It’s that season! You know, the cold one, the rainy one, and the one where it seems like it’s dark all the time. It’s BINGING season! Well, here’s the thing. It’s not super healthy to lay in bed or on the sofa binge-watching for an entire day. Trust me, I’ve been there, so I’m here to share some tips to help keep your binge-watching in check.
Binge less, less stress
During the start of the pandemic, it was really easy to kick back, relax, and watch six or seven episodes of your favourite shows or movies. I don’t blame you. I did it. Let me be the first to say it isn’t that healthy. It isn’t good for the body, it isn’t good for social communication with friends, and it sure isn’t good for your brain. You just…turn off.
You get into a place where you’re so comfortable hitting “next episode” that nothing else seems to matter. Now, I’m not saying you need to completely stop enjoying your shows because television and entertainment serve their purpose, but too much of a good thing is too much of a good thing.
Binge-watching can make it harder to fall asleep (especially when you watch TV before bed), increase your risk of health conditions, like diabetes and heart disease, and is associated with depression, social anxiety, and loneliness. We may be telling ourselves that watching shows is a way to relax and lower stress, however too much and the opposite starts happening. Neglecting your physical and mental health leads to increased stress levels.
Are you interested in binge-watching a little bit less? Here are a few tips to ease that tablet or remote out of your hand.
Walk before you watch
Here’s an easy way to do it. Start with a walk; 15-minutes max. It’s nothing. Do you want to know how I know that? It takes nearly 15-minutes to get to the best part of most 30-minute shows, and then it’s almost over. 15 minutes is not a lot of time to sacrifice for your well-being.
Whether that means mental health, physical health, or relationship health, something as short as 15-minutes can work wonders for the mind, body, and spirit. Plus, you’ll be well on your way towards the recommended 150 minutes of moderate to vigorous exercise per week.
Savour your shows
The faster you consume a series, the less you’ll remember and the less you’ll enjoy it. It’s over too fast, and you’re left wanting more. So spread out your favourite shows over a longer period of time.
Earn your show time
What I am trying to say is earn your keeps. Before you throw on a show, get some exercise in or consider taking a break between shows. Go for a walk or jog, even just for ten minutes. Do something every day or a few times a week to earn yourself time with your clicker. One of the things I learned quickly was that fresh air is good for the brain.

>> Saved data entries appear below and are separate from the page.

Lemma group_from_throw ts : forall m,
  Forall (fun kv : string * list TeeTime => kv.1 ∉ Object_prototype_keys) m ->
  Exists (fun t => course t ∈ Object_prototype_keys) ts ->
  exists e, Client.group_from m ts = Throw e.
Proof.
  induction ts as [|t ts IH]; intros m Hm Hex; [by apply Exists_nil in Hex|].
  simpl. unfold Client.group_step.
  destruct (decide (course t ∈ Object_prototype_keys)) as [Hin|Hnin].
  - destruct (assoc (course t) m) as [arr|] eqn:Ha.
    + exfalso. apply assoc_elem_of in Ha. rewrite Forall_forall in Hm.
      by apply (Hm _ Ha).
    + rewrite bool_decide_true by done. by eexists.
  - apply Exists_cons in Hex as [Hex|Hex]; [done|].
    destruct (assoc (course t) m) as [arr|] eqn:Ha; simpl.
    + apply IH; [|done]. apply Forall_forall. intros [k a] Hk.
      assert (k ∈ map fst m) as Hk'.
      { rewrite <- (push_keys (course t) t m). apply list_elem_of_fmap. by exists (k, a). }
      apply list_elem_of_fmap in Hk' as ([k0 a0] & -> & Hk0).
      rewrite Forall_forall in Hm. by apply (Hm _ Hk0).
    + rewrite bool_decide_false by done. simpl. apply IH; [|done].
      apply Forall_app. split; [done|]. by repeat constructor.
Qed.

Lemma filter_bool_complement {A : Type} (f : A -> bool) (l : list A) :
  List.filter f l ++ List.filter (fun x => negb (f x)) l ≡ₚ l.
Proof.
  induction l as [|x l IH]; [done|]. simpl. destruct (f x); simpl.
  - by rewrite IH.
  - rewrite <- Permutation_middle. by rewrite IH.
Qed.

Lemma Object_entries_Permutation m : Client.Object_entries m ≡ₚ m.
Proof.
  unfold Client.Object_entries. rewrite merge_sort_Permutation.
  apply filter_bool_complement.
Qed.
Lemma get_prop_insert_index o n s v :
  s ∉ own_keys o → get_prop (insert_index o n s v) s = Some v.
Proof.
  unfold own_keys. induction o as [|[s' v'] o IH]; simpl.
  - intros _. rewrite get_prop_cons. by rewrite decide_True.
  - rewrite not_elem_of_cons. intros [Hne Hnin].
    destruct (array_index s') as [n'|].
    + destruct (n' <? n)%N.
      * rewrite get_prop_cons, decide_False by done. auto.
      * rewrite get_prop_cons. by rewrite decide_True.
    + rewrite get_prop_cons. by rewrite decide_True.
Qed.

Lemma get_prop_app_new o s v :
  s ∉ own_keys o → get_prop (o ++ [(s, v)]) s = Some v.
Proof.
  unfold own_keys. induction o as [|[s' v'] o IH]; simpl.
  - intros _. rewrite get_prop_cons. by rewrite decide_True.
  - rewrite not_elem_of_cons. intros [Hne Hnin].
    rewrite get_prop_cons, decide_False by done. auto.
Qed.

(** Reading back the property just written. *)
Lemma get_prop_set_prop o s v : get_prop (set_prop o s v) s = Some v.
Proof.
  unfold set_prop. destruct (has_prop o s) eqn:Hhas.
  - apply get_prop_update. destruct (decide (s ∈ own_keys o)); [done|].
    apply has_prop_false in n. congruence.
  - apply has_prop_false in Hhas. destruct (array_index s).
    + by apply get_prop_insert_index.
    + by apply get_prop_app_new.
Qed.

Lemma elem_of_update_prop o s v p :
  p ∈ update_prop o s v → p ∈ o ∨ p = (s, v).
Proof.
  induction o as [|[s' v'] o IH]; simpl; [auto|].
  destruct (String.eqb_spec s' s) as [->|Hne].
  - intros [->|?]%elem_of_cons; [auto|]. left. by right.
  - intros [->|?]%elem_of_cons; [left; left|].
    destruct IH as [?|?]; [done| |auto]. left. by right.
Qed.

Lemma elem_of_insert_index o n s v p :
  p ∈ insert_index o n s v → p ∈ o ∨ p = (s, v).
Proof.
  induction o as [|[s' v'] o IH]; simpl.
  - intros ->%list_elem_of_singleton. auto.
  - destruct (array_index s') as [n'|].
    + destruct (n' <? n)%N.
      * intros [->|?]%elem_of_cons; [left; left|].
        destruct IH as [?|?]; [done| |auto]. left. by right.
      * intros [->|?]%elem_of_cons; auto.
    + intros [->|?]%elem_of_cons; auto.
Qed.

(** Every property of the object after a write was there before or is
    the one written. *)
Lemma elem_of_set_prop o s v p : p ∈ set_prop o s v → p ∈ o ∨ p = (s, v).
Proof.
  unfold set_prop. destruct (has_prop o s).
  - apply elem_of_update_prop.
  - destruct (array_index s).
    + apply elem_of_insert_index.
    + intros [?|Hp]%elem_of_app; [auto|].
      apply list_elem_of_singleton in Hp. auto.
Qed.

Lemma own_keys_set_prop o s v s' :
  s' ∈ own_keys (set_prop o s v) → s' ∈ own_keys o ∨ s' = s.
Proof.
  unfold own_keys. intros [[s1 v1] [-> Hin]]%list_elem_of_fmap.
  apply elem_of_set_prop in Hin as [Hin|[= -> ->]]; [|auto].
  left. apply list_elem_of_fmap. by exists (s1, v1).
Qed.

Lemma insert_index_sorted o n s v :
  array_index s = Some n → s ∉ own_keys o →
  StronglySorted key_lt (own_keys o) →
  StronglySorted key_lt (own_keys (insert_index o n s v)).
Proof.
  intros Hs. unfold own_keys. induction o as [|[s' v'] o IH]; simpl.
  - intros _ _. repeat constructor.
  - rewrite not_elem_of_cons, StronglySorted_cons. intros [Hne Hnin] [Hall Hsorted].
    assert (key_lt s s' → StronglySorted key_lt (s :: s' :: o.*1)) as Hfront.
    { intros Hlt. apply StronglySorted_cons. split.
      - constructor; [done|]. eapply Forall_impl; [exact Hall|].
        intros z Hz. by transitivity s'.
      - by apply StronglySorted_cons. }
    destruct (array_index s') as [n'|] eqn:Hs'.
    + destruct (N.ltb_spec n' n).
      * simpl. apply StronglySorted_cons. split; [|auto].
        change (Forall (key_lt s') (own_keys (insert_index o n s v))).
        rewrite own_keys_insert_index. constructor; [|done].
        unfold key_lt. by rewrite Hs', Hs.
      * apply Hfront. unfold key_lt. rewrite Hs, Hs'.
        destruct (decide (n = n')) as [<-|]; [|lia].
        destruct Hne. eauto using array_index_inj.
    + apply Hfront. unfold key_lt. by rewrite Hs, Hs'.
Qed.
(** What a successful call shows of the verbose branch: with the flag
    set, the "sending" line with [r], [g], [b] and the dump of exactly
    the buffer that is sent are printed right before the send; with the
    flag unset the send follows the buffer resolution directly.  Either
    way the call ends with the send, the "sent" line and the close. *)
Theorem dump_shows_the_sent_buffer (R : Type) device r g b w w' :
  set_color (R:=R) device r g b w = (Normal true, w') ->
  exists t buffer,
    trace w'
    = trace w ++ t
      ++ (if verbose w
          then [EvPrint (LnSending r g b); EvPrint (LnHexDump buffer)]
          else [])
      ++ [EvSend LIGHTING_REPORT_ID buffer; EvPrint LnSent; EvClose]
    /\ sends t = []
    /\ no_verbose_line t.
Proof.
  intros Hcall.
  destruct (set_color_run R device r g b w) as (success & t & Hrun & Hout).
  rewrite Hrun in Hcall. injection Hcall as -> <-.
  inversion Hout as [| | | |reports target success' t1 Hopen Hfind Hsearch
                             Htruth Hpa|]; subst.
  inversion Hpa as [| | | |buffer t2 xr xg xb Hres Hlen Hr Hg Hb Hsend];
    subst.
  destruct (search_report_Some _ _ Hsearch) as [Hid _].
  exists ([EvOpen; EvFindFeatureReports] ++ t2), (patch buffer xr xg xb).
  split; [|split].
  - cbn [trace]. unfold dump. rewrite Hid, <- !app_assoc. reflexivity.
  - rewrite sends_app, (resolved_sends _ _ _ Hres). reflexivity.
  - apply quiet_no_verbose_line. inversion Hres; subst; reflexivity.
Qed.

(** The theorem on a call made with the flag set. *)
Lemma dump_shows_the_sent_buffer_witness :
  exists t buffer,
    trace (snd (set_color (R:=unit) (g19 [live_report]) 10 20 30
                  (World false true [])))
    = trace (World false true []) ++ t
      ++ (if verbose (World false true [])
          then [EvPrint (LnSending 10 20 30); EvPrint (LnHexDump buffer)]
          else [])
      ++ [EvSend LIGHTING_REPORT_ID buffer; EvPrint LnSent; EvClose]
    /\ sends t = []
    /\ no_verbose_line t.
Proof.
  apply (dump_shows_the_sent_buffer unit (g19 [live_report]) 10 20 30
           (World false true [])).
  reflexivity.
Defined.
(** The stability window of a call that returns [f], read off the
    directory: the call ends at its poll number [n]; poll [m0] read the
    size that poll [n] reads from [f]; so did poll [m], at least the
    stability time before the end; and no poll from [m0] on found anything
    but that size or no size at all. *)
Lemma stability_window g w start_time timeout names0 f :
  listing (w start_time) = Some names0 ->
  let r := get_downloaded_filename g w start_time timeout in
  let T := tick g w (list_to_set names0) start_time in
  let n := length (history r) in
  outcome r = Return (Some f) ->
  finished_at r = T n
  /\ (forall i j, (i <= j <= n)%nat -> T i <= T j)
  /\ exists m0 m size c0 c1,
       (m0 < m < n)%nat
       /\ 0 < size
       /\ DOWNLOAD_STABILITY_TIME g <= T n - T m
       /\ observe (w (T m0)) (list_to_set names0) = SeenSize c0 size
       /\ observe (w (T m)) (list_to_set names0) = SeenSize c1 size
       /\ observe (w (T n)) (list_to_set names0) = SeenSize f size
       /\ forall i, (m0 <= i <= n)%nat ->
                    steady size (observe (w (T i)) (list_to_set names0)).
Proof.
  intros Hl r T n Ho.
  destruct (session_window _ _ _ _ _ _ Hl Ho)
    as (Hend & Ht & Hrec & since & size & Hwin & Hsize & Hpos & Hlong & Hseen).
  fold r in Hend, Ht, Hrec, Hwin, Hsize, Hlong, Hseen. fold n T in Hend.
  split; [done|]. split; [intros i j Hij; eapply timed_mono; eauto|].
  destruct Hwin as (window & f0 & older & Hh & Hq).
  rewrite Hh in Hsize, Hrec.
  rewrite (size_after_quiet _ _ _ Hq) in Hsize. simpl in Hsize.
  apply well_recorded_app in Hrec. destruct Hrec as [_ Hrec].
  destruct (size_after_recorded _ _ Hsize ltac:(lia) Hrec)
    as (mid & t0 & c0 & older' & -> & Hmid).
  set (p1 := {| poll_time := since; poll_branch := StableStart f0 size |}) in *.
  set (p0 := {| poll_time := t0; poll_branch := SizeChanged c0 size |}) in *.
  set (m0 := length older').
  set (m := length (mid ++ p0 :: older')).
  assert (Hm0 : (m0 < m)%nat) by (unfold m, m0; rewrite length_app; simpl; lia).
  assert (Hm : (m < n)%nat).
  { unfold n. rewrite Hh, length_app. simpl. fold m. lia. }
  rewrite Hh in Ht.
  pose proof (timed_app _ _ _ _ _ _ Ht) as Ht1.
  destruct Ht1 as (H1 & Hseen1 & _ & Ht1).
  pose proof (timed_app _ _ _ _ _ _ Ht1) as Ht0.
  destruct Ht0 as (H0 & Hseen0 & _ & _).
  simpl in H1, Hseen1, H0, Hseen0. fold m T in H1. fold m0 T in H0.
  exists m0, m, size, c0, f0.
  split; [lia|]. split; [done|].
  split; [rewrite <- H1, <- Hend; done|].
  split; [rewrite <- H0; done|].
  split; [rewrite <- H1; done|].
  split; [rewrite <- Hend; done|].
  intros i Hi.
  destruct (decide (i = n)) as [->|Hne].
  { rewrite <- Hend, Hseen. done. }
  apply (timed_steady g w (list_to_set names0) start_time size
           (window ++ p1 :: mid ++ [p0]) older').
  - rewrite <- !app_assoc. simpl. rewrite <- app_assoc. exact Ht.
  - apply Forall_app; split.
    + eapply Forall_impl; [exact Hq|]. intros p Hp. unfold quiet in Hp.
      destruct (poll_branch p); simpl; done.
    + constructor; [done|]. apply Forall_app; split; [done|].
      constructor; [done|constructor].
  - fold m0. split; [lia|].
    assert (length ((window ++ p1 :: mid ++ [p0]) ++ older') = n) as ->; [|lia].
    unfold n. rewrite Hh. f_equal.
    rewrite <- !app_assoc. simpl. rewrite <- app_assoc. done.
Qed.
(** * Deployment-target resolution and stack-lifecycle orchestration

    A shallow embedding of the parts of the accelerator that decide where a
    resource is provisioned and how a stack is upserted:

    - [CreateStack]: the Lambda handler of [core/runtime/src/create-stack/create.ts];
    - [DefaultsStep1]: [blockS3PublicAccess] and [createDefaultEbsEncryptionKey]
      of [deployments/defaults/step-1.ts];
    - [AcceptVpcEndpoint]: the [Ec2AcceptVpcEndpointConnection] custom resource
      and its [lambdaFunction] getter;
    - [MetadataCollection]: the two [createMetadataService] definitions of
      [deployments/metadata-collection/index.ts].

    Calls that leave the process (DynamoDB, STS, CloudFormation, the template
    store) and constructs handed to the CDK are recorded as events of a trace,
    in program order. *)

From Stdlib Require Import Sorted.
From stdpp Require Import gmap strings list fin_maps.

Disable the autoplay feature
Most streaming services make it far too easy to watch back-to-back episodes with their auto-play feature. Cutting down on the amount of screen time you have in a week could be as simple as turning off the autoplay feature.
Use commercials to your advantage
I love watching TV. I love watching sports. It’s what I do for a living, and it’s some of the best reality TV around. Here’s the thing, it’s really easy to watch two full games, and six hours go by just like that.
What I have learned is intermissions, halftimes, and television commercials are your friend. Don’t fast forward through them but instead, use that 5-10-15 minutes to your advantage. Do a couple of jumping jacks or sit-ups. You can use that time to get off the couch, get your heart rate up or even go check the mail (people still do that, right?). Sounds lame, but it works.
Go to bed at the same time
Don’t underestimate the importance of good sleep hygiene. Going to bed and getting up at the same time every day has a whole list of health benefits. Watching too much TV at night can make it harder for your brain to shut off and make it harder to go to sleep.
So set a reminder to head to bed and when it goes off on your phone, actually listen to it. Try setting it to say something you’ll listen to, like “Put Down the Remote and Go to Bed. No, Really!”
You can set a repeat calendar event on your phone to go off at the same time every night. Pair it with a soothing alert sound, and after a few days, you’ll likely create a Pavlovian response.
Try a healthy kind of binge
The word binging sounds like it has a negative connotation. We commonly talk about binge-eating, binge-drinking, and binge-watching. Why can’t we turn the page on it and make binging a good thing?
We can binge-read books, binge-spend time with family, and maybe the most important one, especially for me, binge-take care of your mental health. I just made that up. It’s not really a thing, but it’s something I’ve come up with to try and emphasize the importance of taking care of your mental health.
How much TV is too much?
General guidelines suggest limiting TV time to 2 hours or less per day.